Ademir Assunção pelo Facebook –
Lembro de Caio na redação do Caderno 2 há 30 anos – Deus meu, 30 anos! Lembro de Caio quase sempre silencioso, parecendo mau-humorado, talvez deprimido – algo que eu não podia compreender.
Não lembro de ver um dragão no lado esquerdo dele, um dragão pequeno que fosse.
Não lembro de sentir cheiro de hortelã ou de alecrim quando me aproximava dele.
Lembro que ele gostava da palavra “naja”, de Cazuza, de Angela Rô Rô e de Tom Waits. Lembro do Caio sorrindo. Não lembro se sentia orgulho de estar trabalhando ao lado dele.
Não havia tempo para orgulho. Era tempo de aumentar meu mundo particular, diminuir minha própria ignorância, com a natural curiosidade da juventude.
Lembro de roubar um cigarro quando ele se levantava para tomar um café ou ir ao banheiro e esquecia o maço de Marlboro em cima da mesa. Lembro de Marion Frank, de Ricardo Soares, de Alberto Villas, de René Decol, de Zé Carlos Conte, de Jotabê Medeiros, todos nós batucando nossas máquinas de escrever – e havia uma mágica dentro daquela enorme redação.
Uma mágica que somente nós conseguíamos perceber. Ou era algo que somente eu imaginava, não sei.
Lembro de Caio com a ternura que se tem por um irmão querido, nesta manhã amena de domingo, céu fechado, plantas ainda molhadas pela chuva persistente da noite. Agora eu quase posso sentir cheiro de hortelã e alecrim.
Agora eu compreendo que Os Dragões Não Conhecem o Paraíso:
“Os dragões não permanecem. Os dragões são apenas a anunciação de si próprios. Eles se ensaiam eternamente, jamais estreiam. As cortinas não chegam a se abrir para que entrem em cena.
Eles se esboçam e se esfumam no ar, não se definem. O aplauso seria insuportável para eles: a confirmação de que sua inadequação é compreendida e aceita e admirada, e portanto – pelo avesso, igual ao direito – incompreendida, rejeitada, desprezada.
Os dragões não querem ser aceitos.
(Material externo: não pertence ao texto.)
(* ===== verification/OsdEvents.v ===== *)
(** * The OSD client: what happens to it (libceph/osd_client.c)

    Replies, backoffs, faults and timeouts, and all events as steps of a client. *)
From S2P Require Import Prelude Hash Crush Mapper Choose DoRule Workspace OsdMap Placement.
From S2P Require Import CrushLoc OsdTarget Decode CrushDecode OsdMapDecode OsdBackoff State OsdData OsdClient.
From S2P Require Import OsdLinger OsdMapChange OsdReply.

Definition EIO : Z := 5.

(** A message of an OSD: its header's version, tid and length of data, its front, and the data
    per operation. *)
Record osd_msg := OsdMsg {
  ms_version : Z; ms_tid : Z; ms_data_len : Z; ms_front : list Z; ms_data : list (list Z) }.

Section events.
Context (opts : ceph_options) (mopts : map_options).

(** ** Faults *)

Definition kick_osd_requests (o : Z) : C unit :=
  _ ← clear_session_backoffs o;
  _ ← each_request o (λ p,
        r ← get_req p;
        if negb (r_linger r) then st_when (negb (t_paused (r_t r))) (send_request p)
        else cancel_linger_request opts p);
  each_linger o (send_linger opts).

(** The session of a message or a fault, if it is still registered. *)
Definition registered (o : Z) (serial : nat) : C bool :=
  c ← st_get;
  mret (match c_sessions c !! o with Some s => bool_decide (o_serial s = serial) | None => false end).

Definition osd_fault (o : Z) (serial : nat) (opened : bool) : C unit :=
  ok ← registered o serial;
  st_when ok
    (err ← reopen_osd opts o opened;
     _ ← st_when (err =? 0) (kick_osd_requests o);
     maybe_request_map).

Definition ceph_osdc_reopen_osds (opened : Z → bool) : C unit :=
  each_osd (λ o, err ← reopen_osd opts o (opened o); st_when (err =? 0) (kick_osd_requests o)).

(** ** Backoffs *)

Definition handle_backoff_unblock (o : Z) (m : MOSDBackoff) : C unit :=
  s ← get_session o;
  '(b, found) ← st_lift (remove_backoff (o_backoffs s) m);
  st_when found
    (_ ← put_session o (set_o_backoffs b s);
     each_request o (λ p,
       r ← get_req p;
       st_when ((ceph_spg_compare (t_spgid (r_t r)) (mb_spgid m) =? 0)
                && target_contained_by (r_t r) (mb_begin m) (mb_end m))
         (send_request p))).

Definition handle_backoff (mem_ok : nat → bool) (o : Z) (serial : nat) (front : list Z) : C unit :=
  ok ← registered o serial;
  st_when ok
    ('(r, _, _) ← st_lift (decode_MOSDBackoff (λ i, mem_ok (3 + i)%nat) front tt 0);
     match r with
     | inr _ => mret tt
     | inl m =>
         if mb_op m =? CEPH_OSD_BACKOFF_OP_BLOCK then
           s ← get_session o;
           '(b, msg) ← st_lift (handle_backoff_block mem_ok (o_backoffs s) m);
           _ ← put_session o (set_o_backoffs b s);
           match msg with Some bytes => emit (Con_send_backoff o bytes) | None => mret tt end
         else if mb_op m =? CEPH_OSD_BACKOFF_OP_UNBLOCK then handle_backoff_unblock o m
         else mret tt
     end).

(** ** Replies *)

Definition redirected (pool : Z) (t : osd_target) : osd_target :=
  set_t_flags (Z.lor (t_flags t) (Z.lor CEPH_OSD_FLAG_REDIRECTED
                 (Z.lor CEPH_OSD_FLAG_IGNORE_OVERLAY CEPH_OSD_FLAG_IGNORE_CACHE)))
    (set_t_target (t_target_oid t) (CephObjectLocator pool (oloc_pool_ns (t_target_oloc t))) t).
Definition to_primary (t : osd_target) : osd_target :=
  set_t_flags (Z.ldiff (t_flags t) (Z.lor CEPH_OSD_FLAG_BALANCE_READS CEPH_OSD_FLAG_LOCALIZE_READS))
    (set_t_pgid (CephPg 0 0) t).

(** [rval], [outdata_len] and the data of every operation; the data goes over what the page had. *)
Definition overlay (data page : list Z) : list Z := data ++ drop (length data) page.
Fixpoint set_ops (ops : list osd_req_op) (rval outdata_len : list Z) (data : list (list Z)) : list osd_req_op :=
  match ops, rval, outdata_len with
  | op :: ops, v :: rval, n :: outdata_len =>
      OsdReqOp (op_watch_gen op) v n (overlay (default [] (head data)) (op_response op)) :: set_ops ops rval outdata_len (tail data)
  | _, _, _ => ops
  end.
Definition sum_u32 (l : list Z) : Z := foldr (λ a b, u32 (a + b)) 0 l.

Definition set_outcome (version result : Z) (r : osd_request) : osd_request :=
  set_r_version version (set_r_result result r).

(** A request that goes out anew under another tid. *)
Definition resubmit (o : Z) (p : rptr) (f : osd_target → osd_target) : C unit :=
  _ ← unlink_request opts o p;
  _ ← upd_req p (λ r, set_r_tid 0 (set_r_t (f (r_t r)) r));
  submit_read opts p.

Definition handle_reply (mem_ok : bool) (o : Z) (serial : nat) (msg : osd_msg) : C unit :=
  ok ← registered o serial;
  st_when ok
    (s ← get_session o;
     match o_requests s !! ms_tid msg with
     | None => mret tt
     | Some p =>
         r ← get_req p;
         '(d, _, _) ← st_lift (decode_MOSDOpReply (ms_front msg) (Z.of_nat (length (ms_front msg))) (ms_version msg)
                                 (oloc_pool_ns (t_target_oloc (r_t r))) tt 0);
         match d with
         | inr _ => complete_request opts p (- EIO)
         | inl m =>
             if (rd_retry_attempt m >=? 0) && negb (rd_retry_attempt m =? r_attempts r - 1) then mret tt
             else if negb (rd_redirect m =? -1) then resubmit o p (redirected (rd_redirect m))
             else if rd_result m =? - EAGAIN then resubmit o p to_primary
             else if negb (Z.of_nat (length (rd_rval m)) =? Z.of_nat (length (r_ops r))) then complete_request opts p (- EIO)
             else
               _ ← upd_req p (λ r, set_r_ops (set_ops (r_ops r) (rd_rval m) (rd_outdata_len m) (ms_data msg)) r);
               let data_len := sum_u32 (rd_outdata_len m) in
               if negb (data_len =? ms_data_len msg) then complete_request opts p (- EIO)
               else
                 _ ← upd_req p (set_outcome (rd_user_version m) (if nonzero (rd_result m) then rd_result m else s32 data_len));
                 _ ← finish_request opts p;
                 complete_request_ mem_ok p
         end
     end).

Definition handle_watch_notify (mem_ok : bool) (msg : osd_msg) : C unit :=
  '(r, _, _) ← st_lift (decode_watch_notify (ms_front msg) (Z.of_nat (length (ms_front msg))) (ms_version msg) tt 0);
  match r with
  | inr _ => mret tt
  | inl m => watch_notify_event mem_ok (wn_opcode m) (wn_cookie m) (wn_notify_id m) (wn_notifier_id m)
               (wn_return_code m) (wn_payload m)
  end.

(** ** Timeouts *)

Definition time_before (a b : Z) : bool := s64 (a - b) <? 0.

(** Requests that are too old fail. *)
Definition expire_request (p : rptr) : C unit :=
  c ← st_get;
  r ← get_req p;
  st_when (nonzero (co_osd_request_timeout opts)
           && time_before (r_start_stamp r) (u64 (c_jiffies c - co_osd_request_timeout opts)))
    (abort_request opts p (- ETIMEDOUT)).
Definition laggy (c : client) (p : rptr) : bool :=
  match c_reqs c !! p with
  | Some r => time_before (r_stamp r) (u64 (c_jiffies c - co_osd_keepalive_timeout opts))
  | None => false
  end.
Definition ping_linger (lp : lptr) : C unit :=
  l ← get_lreq lp;
  st_when (l_is_watch l && l_committed l && negb (nonzero (l_last_error l))) (send_linger_ping opts lp).

(** The sessions to keep alive are collected in the order of the loop. *)
Definition timeout_osd (o : Z) : ST (client * list Z) unit := λ '(c, slow),
  let found := existsb (λ kv : Z * rptr, laggy c kv.2) (map_to_list (requests_of c o))
               || negb (bool_decide (lingers_of c o = ∅)) in
  '(_, c) ← each_request o expire_request c;
  '(_, c) ← each_linger o ping_linger c;
  Ret (tt, (c, if found then slow ++ [o] else slow)).
Fixpoint timeout_osds (fuel : nat) (n : option Z) : ST (client * list Z) unit :=
  match n with
  | None => mret tt
  | Some o =>
      match fuel with
      | O => λ _, NoFuel
      | S fuel => _ ← timeout_osd o; s ← st_get; timeout_osds fuel (rb_next_osd s.1 o)
      end
  end.
Fixpoint keepalives (l : list Z) : C unit :=
  match l with [] => mret tt | o :: l => _ ← emit (Con_keepalive o); keepalives l end.

Definition handle_timeout : C unit := λ c,
  '(_, (c, slow)) ← timeout_osds (osds_fuel c) (rb_next_osd c CEPH_HOMELESS_OSD) (c, []);
  '(_, c) ← st_when (nonzero (co_osd_request_timeout opts)) (each_request CEPH_HOMELESS_OSD expire_request) c;
  '(_, c) ← st_when (nonzero (c_num_homeless c) || negb (bool_decide (slow = []))) maybe_request_map c;
  keepalives slow c.

(** Idle sessions are closed, the oldest first, up to the first that is not due. *)
Fixpoint close_idle (l : list Z) : C unit :=
  match l with
  | [] => mret tt
  | o :: l =>
      c ← st_get;
      s ← get_session o;
      if time_before (c_jiffies c) (o_lru_ttl s) then mret tt
      else _ ← close_osd opts o; close_idle l
  end.
Definition handle_osds_timeout : C unit := c ← st_get; close_idle (c_osd_lru c).

(** ** All of it *)

(** A client before its first map. *)
Definition client_init (map : ceph_osdmap) (jiffies : Z) : client :=
  Client map 0 0 0 CEPH_LINGER_ID_START {[ CEPH_HOMELESS_OSD := osd_init 0 ]} [] ∅ ∅ ∅ 0 0 [] [] [] [] ∅ ∅ 1 0 jiffies [].

(** A caller's request: its target and how many operations it has. *)
Definition alloc_request (t : osd_target) (ops : nat) : C rptr :=
  c ← st_get;
  let p := c_next c in
  _ ← st_modify (set_c_next (S p));
  _ ← st_modify (λ c, set_c_reqs (<[p := OsdRequest 0 None t 0 (replicate ops (OsdReqOp 0 0 0 [])) 0 false false caller_cb
                                                0 0 0 0 None 0 0]> (c_reqs c)) c);
  mret p.

Inductive osd_event :=
  | ev_start (oid : list Z) (oloc : ceph_object_locator) (flags : Z) (ops : nat)
  | ev_promoted (p : rptr)
  | ev_cancel (p : rptr)
  | ev_work (mem_ok : bool)
  | ev_map (mem : Z → decode_mem) (msg : list Z)
  | ev_map_check (tid newest : Z)
  | ev_reply (mem_ok : bool) (o : Z) (serial : nat) (msg : osd_msg)
  | ev_backoff (mem_ok : nat → bool) (o : Z) (serial : nat) (front : list Z)
  | ev_fault (o : Z) (serial : nat) (opened : bool)
  | ev_reopen (opened : Z → bool)
  | ev_timeout
  | ev_osds_timeout
  | ev_abort (err : Z)
  | ev_clear_abort
  | ev_barrier (eb : Z)
  | ev_watch (oid : list Z) (oloc : ceph_object_locator)
  | ev_notify (oid : list Z) (oloc : ceph_object_locator)
  | ev_linger_cancel (lp : lptr)
  | ev_linger_map_check (linger_id newest : Z)
  | ev_watch_notify (mem_ok : bool) (msg : osd_msg)
  | ev_lwork
  | ev_tick (jiffies : Z).

Definition osd_step (e : osd_event) : C unit :=
  match e with
  | ev_start oid oloc flags ops => p ← alloc_request (caller_target oid oloc flags) ops; ceph_osdc_start_request opts p
  | ev_promoted p => submit_promoted opts p
  | ev_cancel p => ceph_osdc_cancel_request opts p
  | ev_work mem_ok => complete_request_workfn mem_ok
  | ev_map mem msg => ceph_osdc_handle_map opts mopts mem msg
  | ev_map_check tid newest => map_check_cb opts tid newest
  | ev_reply mem_ok o serial msg => handle_reply mem_ok o serial msg
  | ev_backoff mem_ok o serial front => handle_backoff mem_ok o serial front
  | ev_fault o serial opened => osd_fault o serial opened
  | ev_reopen opened => ceph_osdc_reopen_osds opened
  | ev_timeout => handle_timeout
  | ev_osds_timeout => handle_osds_timeout
  | ev_abort err => ceph_osdc_abort_requests opts err
  | ev_clear_abort => ceph_osdc_clear_abort_err
  | ev_barrier eb => ceph_osdc_update_epoch_barrier eb
  | ev_watch oid oloc => _ ← ceph_osdc_watch opts oid oloc; mret tt
  | ev_notify oid oloc => _ ← ceph_osdc_notify opts oid oloc; mret tt
  | ev_linger_cancel lp => linger_cancel opts lp
  | ev_linger_map_check linger_id newest => linger_map_check_cb opts linger_id newest
  | ev_watch_notify mem_ok msg => handle_watch_notify mem_ok msg
  | ev_lwork => do_lwork
  | ev_tick jiffies => st_modify (set_c_jiffies jiffies)
  end.
End events.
Eles fogem do paraíso, esse paraíso que nós, as pessoas banais, inventamos – como eu inventava uma beleza de artifícios para esperá-lo e prendê-lo para sempre junto a mim.
Os dragões não conhecem o paraíso, onde tudo acontece perfeito e nada dói nem cintila ou ofega, numa eterna monotonia de pacífica falsidade. Seu paraíso é o conflito, nunca a harmonia.”
A mágica novamente acontece ao ler as palavras dele nesta manhã de domingo. Talvez o dragão, pequeno dragão, esteja ali, do lado de fora da janela, olhando o céu fechado. Talvez por isso o gato esteja miando tanto.